Figure 3.

Structural insights into TLS polymerases and their mutagenic specificity. In panels A and B, the main domains are color-coded: (red) palm; (green) thumb; (blue) fingers; (purple) little finger. (A) Crystal structure of human Pol η in a ternary complex with a CPD. In this view, the 3′T of the CPD is in the active site and is correctly paired with incoming dATP (PDB: 3MR3) (Biertümpfel et al. 2010). (Rust) The template strand; (olive green) the primer; (yellow) the incoming dNTP. (Burgundy stick) The position of the CPD; (small blue spheres) the metal ions. The protein backbone is represented by the ribbon surrounded by the semitransparent solvent-accessible surface. (B) Crystal structure of the S. solfataricus Dpo4 in a ternary complex with DNA containing a benzo[a]pyrene lesion (brown) and incoming nucleotide (yellow) (PDB: 1S0M_BP-2) (Ling et al. 2004b).
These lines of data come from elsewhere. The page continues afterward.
Lemma slots_disjoint i j :
  wf_cfg L CL -> 0 <= i -> 0 <= j -> i <> j ->
  j * VCL L CL + VCL L CL <= i * VCL L CL + CL \/
  i * VCL L CL + CL + L <= j * VCL L CL.
Proof.
  unfold wf_cfg, VCL. intros (HL & HC & HV) Hi Hj Hne.
  destruct (Z.lt_ge_cases j i); [left|right]; nia.
Qed.

Lemma values_disjoint i j :
  wf_cfg L CL -> 0 <= i -> 0 <= j -> i <> j ->
  j * VCL L CL + CL + L <= i * VCL L CL + CL \/
  i * VCL L CL + CL + L <= j * VCL L CL + CL.
Proof.
  unfold wf_cfg, VCL. intros (HL & HC & HV) Hi Hj Hne.
  destruct (Z.lt_ge_cases j i); [left|right]; nia.
Qed.

Lemma fixHalfTree_fields (indices : list Z) (d : Z) :
  wf_cfg L CL -> 1 <= L -> L < 64 -> NoDup indices ->
  forall t : Table K,
    Z.of_nat (length (lock t)) = 8192 ->
    Forall (fun i => 0 <= i < 2 ^ 32 /\ slot_in_mem L CL t i) indices ->
    exists t',
      fixHalfTreeByConnectedComponent L CL indices d t = Ret tt t' /\
      length (mem t') = length (mem t) /\
      (forall j old, 0 <= j < 2 ^ 32 -> slot_in_mem L CL t j ->
         field_read L (j * VCL L CL + CL) (mem t) = Some old ->
         field_read L (j * VCL L CL + CL) (mem t') =
           Some (if decide (j ∈ indices) then Z.lxor old (d mod 2 ^ L) else old)) /\
      (forall j, 0 <= j < 2 ^ 32 -> slot_in_mem L CL t j -> j ∉ indices ->
         field_read (VCL L CL) (j * VCL L CL) (mem t') =
         field_read (VCL L CL) (j * VCL L CL) (mem t)).
Proof.
  intros Hcfg HL HL64 Hnd.
  induction Hnd as [|i rest Hni Hnd IH]; intros t Hlock Hall.
  - exists t. split; [reflexivity|]. split; [reflexivity|]. split.
    + intros j old _ _ Hold. rewrite Hold.
      destruct (decide (j ∈ [])) as [Hin|_]; [|reflexivity].
      apply elem_of_nil in Hin. contradiction.
    + reflexivity.
  - apply Forall_cons in Hall as [[Hi Hin] Hall].
    assert (HW : 0 <= L <= 64) by (unfold wf_cfg, VCL in Hcfg; lia).
    assert (HLs : 0 <= L < 64) by lia.
    assert (HV : 0 <= VCL L CL <= 64) by (unfold wf_cfg, VCL in *; lia).
    destruct (value_pos L CL i Hcfg HL Hi) as (_ & Hp & Hend).
    destruct (fixSingle_written L CL t i d Hcfg HL Hi Hlock Hin)
      as (old_i & c & m1 & Hold_i & Hrange & Hc & Hm1 & Hfix).
    assert (Hd : 0 <= d mod 2 ^ L < 2 ^ L) by (apply Z.mod_pos_bound; lia).
    assert (Hv1 : 0 <= Z.lxor old_i (d mod 2 ^ L) < 2 ^ L)
      by (apply lxor_range; lia).
    pose proof (field_write_length L _ _ _ _ HW Hp Hend Hm1) as Hlen1.
    set (t1 := written t (Z.land i 8191) c m1) in *.
    assert (Hlock1 : Z.of_nat (length (lock t1)) = 8192).
    { unfold t1. rewrite written_lock_length. exact Hlock. }
    assert (Hall1 : Forall (fun i => 0 <= i < 2 ^ 32 /\ slot_in_mem L CL t1 i) rest).
    { eapply Forall_impl; [exact Hall|]. intros j [Hj Hjin]. split; [exact Hj|].
      apply (slot_in_mem_length L CL t); assumption. }
    destruct (IH t1 Hlock1 Hall1) as (t' & Hrun & Hlen' & Hval & Hframe).
    exists t'. split.
    { cbn [fixHalfTreeByConnectedComponent]. unfold bind. rewrite Hfix.
      exact Hrun. }
    split; [unfold t1 in Hlen'; rewrite written_mem in Hlen'; congruence|].
    assert (Hcovf : i * VCL L CL + CL + Z.max 1 L
                    <= 64 * Z.of_nat (length (mem t))).
    { unfold slot_in_mem, wf_cfg, VCL in *. lia. }
    split.
    + intros j old Hj Hjin Hold.
      assert (Hjin1 : slot_in_mem L CL t1 j)
        by (apply (slot_in_mem_length L CL t); assumption).
      destruct (Z.eq_dec j i) as [->|Hne].
      * assert (old = old_i) as -> by congruence.
        rewrite (Hval i (Z.lxor old_i (d mod 2 ^ L)) Hi Hjin1).
        -- destruct (decide (i ∈ rest)) as [Hir|_]; [contradiction|].
           destruct (decide (i ∈ i :: rest)) as [_|Hn]; [reflexivity|].
           exfalso. apply Hn. apply elem_of_cons. left. reflexivity.
        -- unfold t1. rewrite written_mem.
           apply (field_read_after_write L (i * VCL L CL + CL) _ (mem t) m1);
             assumption.
      * destruct (value_pos L CL j Hcfg HL Hj) as (_ & Hpj & Hendj).
        rewrite (Hval j old Hj Hjin1).
        -- destruct (decide (j ∈ rest)) as [Hjr|Hjr];
             destruct (decide (j ∈ i :: rest)) as [Hj'|Hj']; try reflexivity.
           ++ exfalso. apply Hj'. apply elem_of_cons. right. exact Hjr.
           ++ exfalso. apply elem_of_cons in Hj' as [?|?]; contradiction.
        -- unfold t1. rewrite written_mem, <- Hold.
           apply (field_read_frame L (i * VCL L CL + CL)
                    (Z.lxor old_i (d mod 2 ^ L)) (mem t) m1);
             try assumption.
           ++ unfold slot_in_mem, wf_cfg, VCL in *. lia.
           ++ apply values_disjoint; try assumption; lia.
    + intros j Hj Hjin Hjn.
      assert (Hjin1 : slot_in_mem L CL t1 j)
        by (apply (slot_in_mem_length L CL t); assumption).
      assert (Hne : i <> j).
      { intros ->. apply Hjn. apply elem_of_cons. left. reflexivity. }
      assert (Hjr : j ∉ rest).
      { intros Hjr. apply Hjn. apply elem_of_cons. right. exact Hjr. }
      destruct (slot_pos L CL j Hcfg Hj) as (_ & Hpj & Hendj).
      rewrite (Hframe j Hj Hjin1 Hjr). unfold t1. rewrite written_mem.
      apply (field_read_frame L (i * VCL L CL + CL)
               (Z.lxor old_i (d mod 2 ^ L)) (mem t) m1);
        try assumption.
      apply slots_disjoint; try assumption; lia.
Qed.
As can be seen, the benzo[a]pyrene lesion is flipped into the major groove, so as to accommodate base pairing. (C) Human Pol ι making a G:T mispair (PDB:3GV8); note that the template dT and incoming dG are both in an anti conformation (Kirouac and Ling 2009) and the mispair is stabilized through hydrogen bonds with Gln59. (D) Arg357-directed dC incorporation by human Rev1 (PDB: 3GQC) (Swan et al. 2009). (C,D) (White/gray) The protein surface; (dotted lines) hydrogen bonds.